__The data__

----------------

(* ===== verification/TopologyFileTests.v ===== *)
(** * The unit tests of topology files

    The tests of topology_file.rs that need a particular JSON text or a real
    file. What [serde_json] makes of the four texts is what it documents: three
    are the documents they spell, one is no JSON ([parses_test_texts]); the
    temporary file of the test can be written ([writable]). *)
From S2P Require Import Prelude.
From S2P Require Import RustStd.
From S2P Require Import Interfaces.
From S2P Require Import Cell.
From S2P Require Import Keys.
From S2P Require Import CoreTests.
From S2P Require Import Topology.
From S2P Require Import TopologyFile.
From S2P Require Import RoutingTests.

Open Scope Z_scope.

(** ** The texts *)

(** A double quote, a string in quotes, a line end and the indentation. *)
Definition quoted (s : string) : bytes := x22 :: b_ s ++ [x22].
Definition indented (n : nat) : bytes := x0a :: replicate n x20.

Definition version_99_text : bytes :=
  b_ "{" ++ quoted "version" ++ b_ ": 99, " ++ quoted "relays" ++ b_ ": []}".

Definition one_relay_text (key : string) : bytes :=
  b_ "{" ++ indented 12 ++ quoted "version" ++ b_ ": 1," ++ indented 12 ++ quoted "relays" ++ b_ ": [{ " ++
  quoted "id" ++ b_ ": " ++ quoted "bad" ++ b_ ", " ++ quoted "address" ++ b_ ": " ++ quoted "127.0.0.1:9001" ++
  b_ ", " ++ quoted "public_key" ++ b_ ": " ++ quoted key ++ b_ " }]" ++ indented 8 ++ b_ "}".

Definition one_relay_file (key : string) : TopologyFile :=
  {| version := 1;
     file_relays := [{| entry_id := b_ "bad"; entry_address := b_ "127.0.0.1:9001"; entry_public_key := b_ key |}] |}.

(** ** The tests *)

Section tests.
Context {E R W : Type} `{Rng R} `{Crypto} `{Hex} `{HashOrder} `{Fs W} `{Json E TopologyFile}.

Definition file_roundtrip_via_a_real_temp_file (path : bytes) (w : W) (rng : R) : outcome unit :=
  let '(original, rng) := sample_topology rng in
  let! (saved, w) := save_to_file (E:=E) original path w in
  let! _ := unwrap_ok saved in
  let '(restored, w) := load_from_file (E:=E) path w in
  let! restored := unwrap_ok restored in
  assert_eq (topology_len restored) (topology_len original).

Definition unsupported_version_is_rejected : outcome unit :=
  let result := from_json (E:=E) version_99_text in
  assert (match result with Err (UnsupportedVersion found _) => bool_decide (found = 99) | _ => false end).

Definition invalid_hex_public_key_is_rejected : outcome unit :=
  let result := from_json (E:=E) (one_relay_text "not hex at all") in
  assert (match result with Err (InvalidPublicKey _ _) => true | _ => false end).

Definition wrong_length_public_key_is_rejected : outcome unit :=
  let result := from_json (E:=E) (one_relay_text "aabbcc") in
  assert (match result with Err (InvalidPublicKey _ _) => true | _ => false end).

Definition malformed_json_is_rejected : outcome unit :=
  let result := from_json (E:=E) (b_ "not json at all") in
  assert (match result with Err (Parse _) => true | _ => false end).

Definition topology_file_tests (path : bytes) (w : W) (rng : R) : list (outcome unit) :=
  [file_roundtrip_via_a_real_temp_file path w rng; unsupported_version_is_rejected;
   invalid_hex_public_key_is_rejected; wrong_length_public_key_is_rejected; malformed_json_is_rejected].

(** What the parser makes of the texts. *)
Record parses_test_texts : Prop := {
  parses_version_99 : from_str (E:=E) version_99_text = Ok {| version := 99; file_relays := [] |};
  parses_one_relay key : key ∈ ["not hex at all"; "aabbcc"]%string ->
    from_str (E:=E) (one_relay_text key) = Ok (one_relay_file key);
  parses_no_json : exists e, from_str (E:=E) (A:=TopologyFile) (b_ "not json at all") = Err e
}.

Definition writable (path : bytes) (w : W) : Prop := forall data, exists w', fs_write path data w = (Ok tt, w').
End tests.

Section pass.
Context {E R W : Type} `{RngLaws R} `{CryptoLaws} `{HashOrderLaws} `{HexLaws} `{FsLaws W}
  `{JsonLaws E TopologyFile valid_file}.

(** A key that is not 32 bytes long in hexadecimal is refused. *)
Lemma bad_key_refused key :
  from_str (E:=E) (one_relay_text key) = Ok (one_relay_file key) -> String.length key <> 64%nat ->
  exists reason, from_json (E:=E) (one_relay_text key) = Err (InvalidPublicKey (b_ "bad") reason).
Proof.
  intros Hp Hl. unfold from_json. rewrite Hp. cbn -[entry_relay]. rewrite decide_False by (unfold CURRENT_VERSION; lia).
  cbn -[entry_relay]. rewrite entry_relay_spec. cbn [entry_public_key entry_id].
  destruct (hex_decode (b_ key)) as [k|] eqn:Ek; [|by eexists].
  rewrite decide_False; [by eexists|]. intros Hk. apply hex_decode_length in Ek. rewrite Hk in Ek.
  apply Hl. unfold b_ in Ek. etransitivity; [|exact Ek]. clear. induction key as [|c key IH]; [done|]. cbn. by f_equal.
Qed.

Lemma topology_file_tests_pass path (w : W) (rng : R) :
  parses_test_texts (E:=E) -> writable path w -> Forall passes (topology_file_tests (E:=E) path w rng).
Proof.
  intros [H99 Hone [e Hno]] Hw. repeat apply Forall_cons_2; [| | | | |constructor]; unfold passes.
  - unfold file_roundtrip_via_a_real_temp_file. destruct (sample_topology_valid rng) as (t & rng1 & -> & Hv).
    destruct (from_to_json (E:=E) t Hv) as (json & Ej & El). unfold save_to_file. rewrite Ej.
    destruct (Hw json) as [w1 Ew]. rewrite Ew. cbn [unwrap_ok].
    destruct (read_after_write path json w w1 Ew) as [w2 Er].
    unfold load_from_file. rewrite Er, El. cbn [unwrap_ok]. apply assert_eq_refl.
  - unfold unsupported_version_is_rejected, from_json. rewrite H99. by vm_compute.
  - unfold invalid_hex_public_key_is_rejected.
    destruct (bad_key_refused "not hex at all") as [reason ->]; [apply Hone; by left|done|done].
  - unfold wrong_length_public_key_is_rejected.
    destruct (bad_key_refused "aabbcc") as [reason ->]; [apply Hone; by right; left|done|done].
  - unfold malformed_json_is_rejected, from_json. by rewrite Hno.
Qed.
End pass.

----------------

__Assigned task__
Repeat, exactly as they stand above, the lines from the line with "Definition unsupported_version_is_rejected : outcome" to the line with "Definition invalid_hex_public_key_is_rejected : outcome", both lines included.

__Solution__
Definition unsupported_version_is_rejected : outcome unit :=
  let result := from_json (E:=E) version_99_text in
  assert (match result with Err (UnsupportedVersion found _) => bool_decide (found = 99) | _ => false end).

Definition invalid_hex_public_key_is_rejected : outcome unit :=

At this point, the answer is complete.